Stored data entries:
(** C4. A conversation's stored fence never goes back, whatever runs and across restarts: its
    row is never lost, it changes only by being blocked or by moving to the head of a
    verified authority that proves the old head at its place in history and holds its
    recovery (and is newer where the Space is owner-managed), and a blocked conversation is
    blocked forever: no request for it ever runs or changes a call. *)
Theorem fence_never_rolls_back t w t' w' s r
    (Hs : served t w) (Hrun : service_run t w t' w')
    (Hr : db_fences (sv_engine w) !! scope_key s = Some r) :
  (∃ r', db_fences (sv_engine w') !! scope_key s = Some r' ∧ rtc (row_step s) r r')
  ∧ (fw_blocked r = true →
     db_fences (sv_engine w') !! scope_key s = Some r
     ∧ rooms (registry (sv_engine w')) !! s = None
     ∧ ∀ q now draws, q ∈ sv_ready w' → command_scope (pp_command q) = s →
         ∃ err, (execute q now draws (sv_engine w')).2 = Err err
                ∧ registry (execute q now draws (sv_engine w')).1 = registry (sv_engine w')).
Proof.
  apply served_wf in Hs. pose proof (service_run_wf _ _ _ _ Hs Hrun) as Hwf'.
  destruct (service_run_rows _ _ _ _ _ _ Hs Hrun Hr) as (r' & Hr' & Hst).
  split; [by exists r'|]. intros Hb.
  assert (r' = r) as ->.
  { clear Hr Hr'. induction Hst as [|x y z Hxy Hyz IH]; [done|].
    apply row_step_blocked in Hxy as ->; [|done]. by apply IH. }
  split; [done|]. pose proof (sw_engine _ Hwf') as He.
  assert (row_blocked (sv_engine w') s = true) as Hrb by (unfold row_blocked; by rewrite Hr').
  split.
  - apply eq_None_not_Some. intros [c Hc]. destruct (ew_rooms _ He _ _ Hc) as (f & Hf & _ & Hfb).
    destruct (ew_fences _ He _ _ Hf) as (w1 & Hw1 & Hf1%fence_of_blocked). congruence.
  - intros q now draws Hq <-. pose proof (sw_ready _ Hwf' _ Hq) as Hh.
    destruct (execute q now draws (sv_engine w')) as [e1 res] eqn:Hx.
    destruct (execute_cases _ _ _ _ _ _ He Hh Hx) as
      [m err Hm|e1 old err Hl Hold Hbl Hne Hp|m x Hm Hrow Hw Hid|moved e1 err Hset Hno|
       moved e1 e2 events Hset Hno Hnow Hx']; cbn; [by exists err| |congruence| |].
    + destruct Hl as (Hwf1 & He1 & _).
      destruct (ew_fences _ Hwf1 _ _ Hold) as (w1 & Hw1 & Hf1%fence_of_blocked).
      rewrite He1 in Hw1. cbn [db_fences set_fences] in Hw1. congruence.
    + apply (settled_unblocked _ _ _ _ _ He) in Hset. congruence.
    + apply (settled_unblocked _ _ _ _ _ He) in Hset. congruence.
Qed.
(** Every live call is under its conversation's current fence: the fence is cached,
    unblocked, stored with the same head, and that head is the call's configuration; whoever
    the service authorizes is a member under a verified authority of that conversation with
    that very head. *)
Theorem live_calls_current t w (Hs : served t w) :
  (∀ s c, rooms (registry (sv_engine w)) !! s = Some c →
     ∃ f r, fences (sv_engine w) !! s = Some f ∧ fe_blocked f = false
       ∧ fe_head f = ac_config_id c
       ∧ db_fences (sv_engine w) !! scope_key s = Some r ∧ fw_blocked r = false
       ∧ parse_hex 32 (fw_head r) = Some (ac_config_id c))
  ∧ ∀ s cred now e h, authorized_head (sv_engine w) s cred now = (e, Some h) →
     ∃ a who, verified_for s a ∧ head a = Some h ∧ require_member a cred = Ok who
       ∧ rooms (registry e) = rooms (registry (sv_engine w))
       ∧ ∀ c, rooms (registry e) !! s = Some c → ac_config_id c = h.
Proof.
  apply served_wf, sw_engine in Hs. split.
  - intros s c Hc. destruct (ew_rooms _ Hs _ _ Hc) as (f & Hf & Hh & Hb).
    destruct (ew_fences _ Hs _ _ Hf) as (r & Hr & Hfo). exists f, r.
    rewrite (fence_of_blocked _ _ Hfo). split_and!; try done.
    destruct Hfo as (f0 & Hp & Hh0 & _). unfold parse_row in Hp. step Hp u Hu. step Hp h Hhex.
    step Hp re Hre. apply Ok_inj in Hp as <-. apply ok_or_Ok in Hhex. cbn in Hh0. congruence.
  - intros s cred now e h H. unfold authorized_head in H.
    destruct (authorized (sv_engine w) s cred) eqn:Ha; [|done]. cbn [negb] in H.
    unfold authorized in Ha. destruct (fences (sv_engine w) !! s) as [f|] eqn:Hf; [|done].
    apply andb_true_iff in Ha as [Hb Ha].
    destruct (fe_authority f) as [a|] eqn:Hau; [|done].
    destruct (ew_cached _ Hs _ _ _ Hf Hau) as [Hv Hh].
    destruct (require_member a cred) as [who|] eqn:Hm; [|done].
    injection H as <- <-. exists a, who. cbn [registry set_fences]. split_and!; try done.
    intros c Hc. destruct (ew_rooms _ Hs _ _ Hc) as (f' & Hf' & Hh' & _). congruence.
Qed.

(** ** Commands *)

(** The registry when a conversation's head moved, with its event pending. *)
Definition head_moved (e e' : Engine) (s : Scope) (h : RecordId) : Prop :=
  registry e' = (configuration_changed (registry e) s h).1
  ∧ pending e' = pending e ++ (configuration_changed (registry e) s h).2.

Lemma settled_registry q now e moved e1 :
  settled_fence q now e moved e1 →
  db_receipts e1 = db_receipts e
  ∧ if moved then head_moved e e1 (command_scope (pp_command q)) (cc_config_id (pp_command q))
    else registry e1 = registry e ∧ pending e1 = pending e.
Proof.
  intros [e0 old bytes Hl Hold Hc Hb|e0 e2 bytes Hl Hhas Hc Hb Hroom Hs].
  - cbn [registry pending db_receipts set_fences]. by rewrite (proj1 (proj2 Hl)).
  - apply save_fence_Ok in Hs as (c & _ & _ & Hr & Hp & Hd).
    rewrite (proj1 (proj2 Hl)) in Hr, Hp, Hd. done.
Qed.

Lemma block_registry s cfg e : head_moved e (block s cfg e).1 s cfg
  ∧ db_receipts (block s cfg e).1 = db_receipts e.
Proof.
  unfold head_moved, block. cbv zeta. cbn [registry set_fences set_db_fences pending].
  by destruct (configuration_changed _ _ _).
Qed.

Lemma execute_err q now draws e e1 err :
  engine_wf e → honest q → execute q now draws e = (e1, Err err) →
  db_receipts e1 = db_receipts e
  ∧ ((registry e1 = registry e ∧ pending e1 = pending e)
     ∨ head_moved e e1 (command_scope (pp_command q)) (cc_config_id (pp_command q))).
Proof.
  intros He Hq Hx. remember (Err err) as r eqn:Hr.
  destruct (execute_cases _ _ _ _ _ _ He Hq Hx) as
    [m err' Hm|e0 old err' Hl Hold Hb Hne Hp|m x Hm Hrow Hw Hid|moved e0 err' Hset Hno|
     moved e0 e2 events Hset Hno Hnow Hrun]; try done.
  - split; [done|by left].
  - destruct (block_registry (command_scope (pp_command q)) (cc_config_id (pp_command q)) e0)
      as [[H1 H2] H3]. unfold head_moved. rewrite H1, H2, H3, (proj1 (proj2 Hl)).
    split; [done|by right].
  - apply settled_registry in Hset as [Hd Hm]. split; [done|]. destruct moved; auto.
Qed.
Lemma encrypt_chunks_opened `{!CryptoLaws C} p reads : ∀ i out n,
  (∀ b, b ∈ reads → slen b ≤ ATTACHMENT_CHUNK_BYTES) →
  encrypt_chunks p i reads = Ok (out, n) →
  ∃ cs, out = frames cs ∧ length cs = length (until_empty reads)
    ∧ n = slen (concat_strings (until_empty reads))
    ∧ opened (ep_key p) (ep_nonce_prefix p) (ep_plaintext_size p) i cs
        (concat_strings (until_empty reads)).
Proof.
  induction reads as [|b reads IH]; intros i out n Hb H.
  - apply Ok_inj in H as [= <- <-]. exists []. split_and!; try done. constructor.
  - destruct b as [|a b].
    + apply Ok_inj in H as [= <- <-]. exists []. split_and!; try done. constructor.
    + set (buffer := String a b) in *. change (encrypt_chunks p i (buffer :: reads)) with
        (encrypted ← ok_or (aead_encrypt (ep_key p) (nonce (ep_nonce_prefix p) i)
                           (aad i (ep_plaintext_size p)) buffer)
                    "Could not encrypt the attachment.";
         _ ← fail_if (2 ^ 32 <=? slen encrypted) "out of range";
         rest ← encrypt_chunks p (i + 1) reads;
         mret (be_bytes 4 (slen encrypted) +:+ encrypted +:+ rest.1, slen buffer + rest.2)) in H.
      step H c Hc. step H u Hu. step H r Hr. apply Ok_inj in H as [= <- <-].
      destruct r as [out' n']. apply ok_or_Ok in Hc.
      apply IH in Hr as (cs & -> & Hl & -> & Ho); [|intros x Hx; apply Hb; by right].
      exists (c :: cs). cbn [fst snd]. rewrite frames_cons.
      change (until_empty (buffer :: reads)) with (buffer :: until_empty reads).
      change (concat_strings (buffer :: until_empty reads))
        with (buffer +:+ concat_strings (until_empty reads)).
      split; [done|]. split; [cbn [length]; by rewrite Hl|]. split; [by rewrite slen_app|].
      pose proof (aead_encrypt_length _ _ _ _ _ Hc). pose proof (Hb buffer ltac:(left)).
      apply opened_cons; [unfold ATTACHMENT_CHUNK_BYTES in *; lia|by apply aead_round_trip|done].
Qed.

(** A file of this many buffers, of which all but the last are full. *)
Lemma full_buffers l : (∀ b, b ∈ l → b ≠ "") →
  (∀ b, b ∈ removelast l → slen b = ATTACHMENT_CHUNK_BYTES) →
  (∀ b, b ∈ l → slen b ≤ ATTACHMENT_CHUNK_BYTES) →
  nlen l = div_ceil (slen (concat_strings l)) ATTACHMENT_CHUNK_BYTES.
Proof.
  unfold div_ceil. intros Hne Hf Hle.
  assert (∀ k, (∀ b, b ∈ k → slen b = ATTACHMENT_CHUNK_BYTES) → ∀ x,
    slen (concat_strings (k ++ [x])) = nlen k * ATTACHMENT_CHUNK_BYTES + slen x) as Hsum.
  { induction k as [|b k IH]; intros Hk x.
    - cbn [app]. change (concat_strings [x]) with (x +:+ ""). by rewrite string_app_nil_r.
    - cbn [app]. change (concat_strings (b :: (k ++ [x]))) with (b +:+ concat_strings (k ++ [x])).
      rewrite slen_app, IH by (intros; apply Hk; by right). rewrite (Hk b) by left.
      unfold nlen. cbn [length]. lia. }
  destruct l as [|b l] using rev_ind; [done|]. clear IHl.
  rewrite List.removelast_last in Hf. rewrite Hsum by done.
  assert (1 ≤ slen b ≤ ATTACHMENT_CHUNK_BYTES) as [H1 H2].
  { split; [|apply Hle, elem_of_app; right; left].
    assert (b ≠ "") as Hb by (apply Hne, elem_of_app; right; left). destruct b; [done|].
    unfold slen. cbn [String.length]. lia. }
  unfold nlen. rewrite length_app. cbn [length].
  replace (N.of_nat (length l) * ATTACHMENT_CHUNK_BYTES + slen b + ATTACHMENT_CHUNK_BYTES - 1)
    with (slen b - 1 + (N.of_nat (length l) + 1) * ATTACHMENT_CHUNK_BYTES) by lia.
  rewrite N.div_add by done. rewrite N.div_small by lia. lia.
Qed.

Lemma until_empty_elem reads b : b ∈ until_empty reads → b ∈ reads ∧ b ≠ "".
Proof.
  induction reads as [|x reads IH]; [by intros []%not_elem_of_nil|].
  destruct x as [|a x]; [by intros []%not_elem_of_nil|].
  intros [->|H]%elem_of_cons; [by split; [left|]|].
  destruct (IH H). split; [by right|done].
Qed.

(** C40. An encrypted attachment decrypts to the file: with the key and nonce of its plan, the
    container written over whatever buffers the file was read in decrypts to their
    contents under the returned hash; and it has the returned size when every buffer but
    the last was full. *)
Theorem attachment_round_trip `{!PlatformLaws P} `{!CryptoLaws C} meta reads p out r
    (He : encrypt_file meta reads p = Ok (out, r))
    (Hp : slen (ep_nonce_prefix p) = 16)
    (Hb : ∀ b, b ∈ reads → slen b ≤ ATTACHMENT_CHUNK_BYTES) :
  decrypt_file out (base64_encode (ep_key p)) (base64_encode (ep_nonce_prefix p))
    (ep_plaintext_size p) (er_ciphertext_sha256 r) = Ok (concat_strings (until_empty reads))
  ∧ slen (concat_strings (until_empty reads)) = ep_plaintext_size p
  ∧ ((∀ b, b ∈ removelast (until_empty reads) → slen b = ATTACHMENT_CHUNK_BYTES) →
     slen out = er_encrypted_size r).
Proof.
  unfold encrypt_file in He. step He u1 H1. step He u2 H2. step He ch Hch. step He u3 H3.
  cbv zeta in He. apply Ok_inj, pair_eq in He as [<- <-]. destruct ch as [o n].
  apply (encrypt_chunks_opened p reads 0 o n Hb) in Hch as (cs & -> & Hl & -> & Ho).
  cbn [fst snd er_ciphertext_sha256 er_encrypted_size] in *.
  apply fail_if_Ok, negb_false_iff, N.eqb_eq in H3. apply fail_if_Ok, negb_false_iff, N.eqb_eq in H2.
  assert (ep_plaintext_size p ≤ MAX_ATTACHMENT_FILE_SIZE) as Hmax.
  { apply fail_if_Ok in H1. repeat (apply orb_false_iff in H1 as [H1 ?]).
    match goal with H : negb (_ =? _) = false |- _ => apply negb_false_iff, N.eqb_eq in H end.
    ordered. lia. }
  split; [|split; [done|]].
  - apply intact_decrypt_file. exists (ep_key p), (ep_nonce_prefix p), cs, "".
    rewrite !base64_round_trip, string_app_nil_r, container_header. split_and!; try done.
    eapply N.le_lt_trans; [exact Hmax|done].
  - intros Hfull. rewrite slen_app, header_slen, (opened_size _ _ _ _ _ _ Ho), H3.
    unfold encrypted_size. rewrite <-H3, <-full_buffers.
    + unfold nlen. rewrite Hl. unfold TAG_BYTES. lia.
    + intros b Hin. by destruct (until_empty_elem _ _ Hin).
    + done.
    + intros b Hin. apply Hb. by destruct (until_empty_elem _ _ Hin).
Qed.
End Container.

(** * Attachments: a concrete instance

    An authenticated encryption that satisfies the laws, and the theorems about attachments
    at it. *)


#[local] Existing Instances Toy.platform Toy.platform_laws.
Definition receipt_key (c : Command) : string * string :=
  (display (sm_credential_id c), sm_nonce c).
Definition with_token (r : Response) (token : string) : Response :=
  match r with RTransfer id url _ x y => RTransfer id url token x y | _ => r end.

Definition replay (e : Engine) (v : Verified) : result Error (option Response) :=
  match t_receipts (en_db e) !! receipt_key (ve_command v) with
  | Some row =>
      if rr_request row === display (ve_request_id v) then
        response ← ok_or (from_json (T := Response) (rr_response row)) Unavailable;
        mret (Some (with_token response (token e (ve_request_id v))))
      else Err Unauthorized
  | None => Ok None
  end.

(** The receipts of a credential since an instant. *)
Definition recent_receipt (who : string) (since : N) (kv : (string * string) * ReceiptRow) : Prop :=
  kv.1.1 = who ∧ since < rr_created kv.2.
#[global] Instance recent_receipt_dec who n kv : Decision (recent_receipt who n kv).
Proof. unfold recent_receipt. apply _. Defined.
Definition recent (t : Tables) (who : string) (since : N) : N :=
  N.of_nat (size (filter (recent_receipt who since) (t_receipts t))).

(** The revision an operation expects. *)
Definition expected_revision (o : Operation) : option N :=
  match o with
  | Configure r _ _ | ConfigureManaged r _ | Policy r _ | Disable r => Some r
  | _ => None
  end.

Definition status_from (t : Tables) (space : string) : result Error StorageStatus :=
  let row := default {| st_revision := 0; st_provider := None; st_enabled := false;
                        st_provider_revision := 0; st_retention_hours := None |}
               (t_settings t !! space) in
  used ← used_bytes t space;
  mret {| ss_configured := bool_decide (is_Some (st_provider row));
          ss_enabled := st_enabled row && bool_decide (is_Some (st_retention_hours row));
          ss_provider := st_provider row; ss_revision := st_revision row; ss_used_bytes := used;
          ss_max_space_bytes := MAX_SPACE_ATTACHMENT_STORAGE;
          ss_max_file_bytes := MAX_ATTACHMENT_FILE_SIZE;
          ss_retention_hours := st_retention_hours row |}.
Definition status (e : Engine) (space : SpaceId) : result Error StorageStatus :=
  status_from (en_db e) (display space).

(** Registrations of a day, from one address or from all. *)
Definition registrations_of (t : Tables) (ip : string) (day : N) : N :=
  default 0 (t_registrations t !! (ip, day)).
Definition registrations_on (t : Tables) (day : N) : N :=
  sum_over (λ k n, if k.2 =? day then n else 0) (t_registrations t).

Definition revision_ok (e : Engine) (c : Command) (ip : IpAddr) (now : N) : result Error unit :=
  match expected_revision (sm_operation c) with
  | None => Ok tt
  | Some r =>
      s ← status e (sm_space_id c);
      _ ← fail_if (negb (ss_revision s =? r)) Conflict;
      if is_registration (sm_operation c) then
        day ← integer (now / 86400);
        fail_if ((4 <=? registrations_of (en_db e) (ip_hash ip) day)
                 || (32 <=? registrations_on (en_db e) day)) Limit
      else Ok tt
  end.

Definition preflight (e : Engine) (v : Verified) (ip : IpAddr) (now : N)
    : result Error (option Response) :=
  _ ← authorize e v now;
  _ ← authorized_or (operation_validate (sm_operation (ve_command v)));
  previous ← replay e v;
  match previous with
  | Some response => Ok (Some response)
  | None =>
      let c := ve_command v in
      since ← integer (saturating_sub now 60);
      _ ← fail_if (60 <=? recent (en_db e) (display (sm_credential_id c)) since) Limit;
      _ ← revision_ok e c ip now;
      mret None
  end.

(** ** Provider secrets *)

Definition secret_aad (space : string) (revision : N) : string :=
  "elo.now/storage-secret/v1/" +:+ space +:+ "/" +:+ pretty revision.

(** [draw] is the 24-byte nonce [getrandom] filled, if it did. *)
Definition seal (e : Engine) (space : string) (revision : N) (provider : ProviderConfig)
    (draw : option string) : result Error string :=
  nonce ← ok_or draw Unavailable;
  sealed ← ok_or (aead_encrypt (en_key e) nonce (secret_aad space revision) (to_json provider))
             Unavailable;
  mret (nonce +:+ sealed).

Definition provider (e : Engine) (space : string) (revision : N) : result Error ProviderConfig :=
  revision' ← integer revision;
  secret ← ok_or (t_providers (en_db e) !! (space, revision')) Unavailable;
  _ ← fail_if (slen secret <? 40) Unavailable;
  plain ← ok_or (aead_decrypt (en_key e) (stake 24 secret) (secret_aad space revision)
                   (sdrop 24 secret)) Unavailable;
  ok_or (from_json (T := ProviderConfig) plain) Unavailable.

(** ** Commands, inside the transaction *)

Record Configuration := { cf_revision : N; cf_provider : ProviderConfig; cf_hours : N }.
Definition configuration (c : Command) (managed : option ProviderConfig)
    : result Error (option Configuration) :=
  match sm_operation c with
  | Configure r p h => Ok (Some {| cf_revision := r; cf_provider := p; cf_hours := h |})
  | ConfigureManaged r h =>
      p ← ok_or managed Unauthorized;
      mret (Some {| cf_revision := r; cf_provider := p; cf_hours := h |})
  | _ => Ok None
  end.

(** Provider generations of a Space. *)
Definition of_space {V} (space : string) (kv : (string * N) * V) : Prop := kv.1.1 = space.
#[global] Instance of_space_dec {V} s (kv : (string * N) * V) : Decision (of_space s kv).
Proof. unfold of_space. apply _. Defined.
Definition generations (t : Tables) (space : string) : N :=
  N.of_nat (size (filter (of_space space) (t_providers t))).

Definition status_response (t : Tables) (space : string) : result Error (Tables * Response) :=
  s ← status_from t space; mret (t, RStatus s).

Definition register (t : Tables) (ip : IpAddr) (now : N) : result Error Tables :=
  day ← integer (now / 86400);
  mret (set_registrations t
    (<[(ip_hash ip, day) := registrations_of t (ip_hash ip) day + 1]> (t_registrations t))).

**WORK ORDER**
Word for word, restate the lines of the data above that fall between the line holding "Lemma execute_err q" and the line holding "split; [done|by right].", inclusive, and no other lines.

**TASK SOLUTION**
Lemma execute_err q now draws e e1 err :
  engine_wf e → honest q → execute q now draws e = (e1, Err err) →
  db_receipts e1 = db_receipts e
  ∧ ((registry e1 = registry e ∧ pending e1 = pending e)
     ∨ head_moved e e1 (command_scope (pp_command q)) (cc_config_id (pp_command q))).
Proof.
  intros He Hq Hx. remember (Err err) as r eqn:Hr.
  destruct (execute_cases _ _ _ _ _ _ He Hq Hx) as
    [m err' Hm|e0 old err' Hl Hold Hb Hne Hp|m x Hm Hrow Hw Hid|moved e0 err' Hset Hno|
     moved e0 e2 events Hset Hno Hnow Hrun]; try done.
  - split; [done|by left].
  - destruct (block_registry (command_scope (pp_command q)) (cc_config_id (pp_command q)) e0)
      as [[H1 H2] H3]. unfold head_moved. rewrite H1, H2, H3, (proj1 (proj2 Hl)).
    split; [done|by right].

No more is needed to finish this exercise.